Treatment with ergot-derived dopamine agonists, pergolide, and cabergoline has been associated with an increased frequency of valvular heart disease in Parkinson's disease. The aim of the present study was to assess the prevalence of valvular heart disease in patients treated with dopamine agonists for prolactinomas.

Design

This was a cross-sectional study.

Patients

We performed two-dimensional and Doppler echocardiography in 78 consecutive patients with prolactinoma (mean age 47 +/- 1.4 yr, 26% male, 31% macroprolactinoma) treated with dopamine agonists for at least 1 yr (mean 8 +/- 0.6 yr) and 78 control subjects.

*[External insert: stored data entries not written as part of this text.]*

Lemma create_category_prompt_shape (question category context : str) :
  exists guidelines,
    _create_category_prompt question category context
    = u "질문: " ++ question ++ [10] ++ u "카테고리: " ++ category ++ [10; 10]
        ++ context ++ [10; 10]
        ++ u "위 정보를 참고하여 질문에 대한 전문적이고 정확한 답변을 한국어로 작성해주세요."
        ++ guidelines
    /\ (category <> cat_math -> category <> cat_science ->
        category <> cat_programming -> guidelines = []).
Proof.
  unfold _create_category_prompt.
  destruct (bool_decide (category = cat_math)) eqn:E1;
    [| destruct (bool_decide (category = cat_science)) eqn:E2;
       [| destruct (bool_decide (category = cat_programming)) eqn:E3]].
  - eexists. split; [rewrite lines_cons; apply base_prompt_shape |].
    intros H _ _. by apply bool_decide_eq_true in E1.
  - eexists. split; [rewrite lines_cons; apply base_prompt_shape |].
    intros _ H _. by apply bool_decide_eq_true in E2.
  - eexists. split; [rewrite lines_cons; apply base_prompt_shape |].
    intros _ _ H. by apply bool_decide_eq_true in E3.
  - exists []. split; [| done].
    rewrite <- (app_nil_r (lines _)). apply base_prompt_shape.
Qed.

Lemma prompt_prefix (a q b c rest : str) :
  a ++ q ++ [10] ++ b ++ c ++ [10; 10] ++ rest
  = (a ++ q ++ [10] ++ b ++ c ++ [10]) ++ [10] ++ rest.
Proof. by rewrite <- !app_assoc. Qed.

Lemma prompt_infix_question (a q b c h x item y rest : str) :
  a ++ q ++ [10] ++ b ++ c ++ [10; 10]
    ++ ([10; 10] ++ h ++ [10] ++ x ++ item ++ y) ++ rest
  = (a ++ q ++ [10] ++ b ++ c ++ [10; 10] ++ [10; 10] ++ h ++ [10] ++ x)
      ++ item ++ (y ++ rest).
Proof. by rewrite <- !app_assoc. Qed.
Lemma match_url_spec s m rest :
  match_url s = Some (m, rest) → s = m ++ rest ∧ url_shape m.
Proof.
  unfold match_url.
  set (scheme := if String.prefix "https://" (lower s) then Some 8%nat
                 else if String.prefix "http://" (lower s) then Some 7%nat
                 else None).
  assert (Hscheme : ∀ n, scheme = Some n →
            lower (String.substring 0 n s) = "http://"
            ∨ lower (String.substring 0 n s) = "https://").
  { subst scheme. intros n.
    destruct (String.prefix "https://" (lower s)) eqn:H8.
    { intros [= <-]. right. by apply (prefix_lower "https://"). }
    destruct (String.prefix "http://" (lower s)) eqn:H7; [|done].
    intros [= <-]. left. by apply (prefix_lower "http://"). }
  destruct scheme as [n|]; [|done]. specialize (Hscheme n eq_refl).
  pose proof (span_app url_char (drop n s)) as Happ.
  pose proof (span_chars url_char (drop n s)) as Hch.
  destruct (span url_char (drop n s)) as [body r]. cbn [fst snd] in *.
  destruct (is_empty body) eqn:Hb; [done|]. apply is_empty_false in Hb.
  intros [= <- <-]. split.
  - by rewrite str_app_assoc, Happ, substring_drop.
  - by exists (String.substring 0 n s), body.
Qed.

Lemma match_url_shorter s m rest :
  match_url s = Some (m, rest) → (String.length rest < String.length s)%nat.
Proof.
  intros [Hs (scheme & body & -> & _ & Hb & _)]%match_url_spec.
  subst s. rewrite !str_length_app. destruct body; [done|]. simpl. lia.
Qed.
(** X7.  A run that ends well appends to the export file one row for each
    fetched entry whose identifier is not in the first column of the file,
    in the order in which the entries were fetched, the row being that of
    the entry with its two references; the rows that were there stay in
    front, and the file is created only when there is a row to write.  The
    requests of the run are the search requests for the pages, then the
    requests for the images of the new entries that were not on the disk,
    then those for their sounds. *)
Theorem successful_run_appends_new_rows py_repr net completion σ σ1 :
  (∀ A (l : list A), completion A l ≡ₚ l) →
  main py_repr net completion σ = (Ok tt, σ1) →
  ∃ n rest,
    (await (get_babbel_vocabulary_page net 1) σ).1 = Ok n ∧
    rest ≡ₚ seqZ 2 (n - 1) ∧
    let vocabulary := page_items net 1 ++ concat (page_items net <$> rest) in
    let new := filter (λ e, identifier py_repr e
                              ∉ first_column (default [] (csv_file σ))) vocabulary in
    default [] (csv_file σ1) =
      default [] (csv_file σ) ++
      (export_row py_repr <$>
         (referenced py_repr Audio <$> (referenced py_repr Image <$> new))) ∧
    (csv_file σ1 = None ↔ csv_file σ = None ∧ new = []) ∧
    requests σ1 =
      requests σ ++ (SearchRequest <$> 1 :: seqZ 2 (n - 1)) ++
      (MediaRequest <$> missing_urls py_repr Image σ new ++
                        missing_urls py_repr Audio σ new).
Proof.
  intros Hperm Hrun.
  destruct (main_Ok_inv py_repr net completion σ σ1 Hperm Hrun)
    as (n & rest & vocabulary & new & Hn & Hrest & -> & Hnew & _ & _ & _ & Hout).
  exists n, rest. rewrite await_page. split; [done|]. split; [done|].
  cbn zeta. rewrite <- Hnew. destruct new as [|e new'].
  - destruct Hout as (Hcsv & _ & Hreq & _). rewrite Hcsv, Hreq. simpl.
    rewrite !app_nil_r. split; [done|]. split; [|done]. tauto.
  - destruct Hout as (_ & _ & Hcsv & _ & Hreq & _). rewrite Hcsv, Hreq.
    split; [done|]. split; [|done]. split; [done|]. by intros [_ ?].
Qed.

Patients were classified according to treatment: patients treated with cabergoline (group 1: n = 47) and patients not treated with cabergoline (group 2: n = 31).

Results

Clinically relevant valvular heart disease was present in 12% of patients (nine of 78) vs. 17% of controls (13 of 78) (P = 0.141) and 17% (eight of 47) of patients treated with cabergoline vs. 3% (one of 31) of patients not treated with cabergoline (P = 0.062). Mild tricuspid regurgitation was present in 41% of patients vs. 26% of controls (P = 0.042), and aortic valve calcification was present in 40% of patients, compared with 18% of controls (P = 0.003). There was no relation between the cumulative dose of cabergoline and the presence of mild, moderate, or severe valve regurgitation.

Conclusion

Several years of dopamine agonist treatment in patients with prolactinomas is associated with increased prevalence of aortic valve calcification and mild tricuspid regurgitation but not with clinically relevant valvular heart disease. Therefore, additional studies on the adverse cardiac effects of dopaminergic drugs in prolactinoma are warranted, especially in patients with much longer use of these drugs.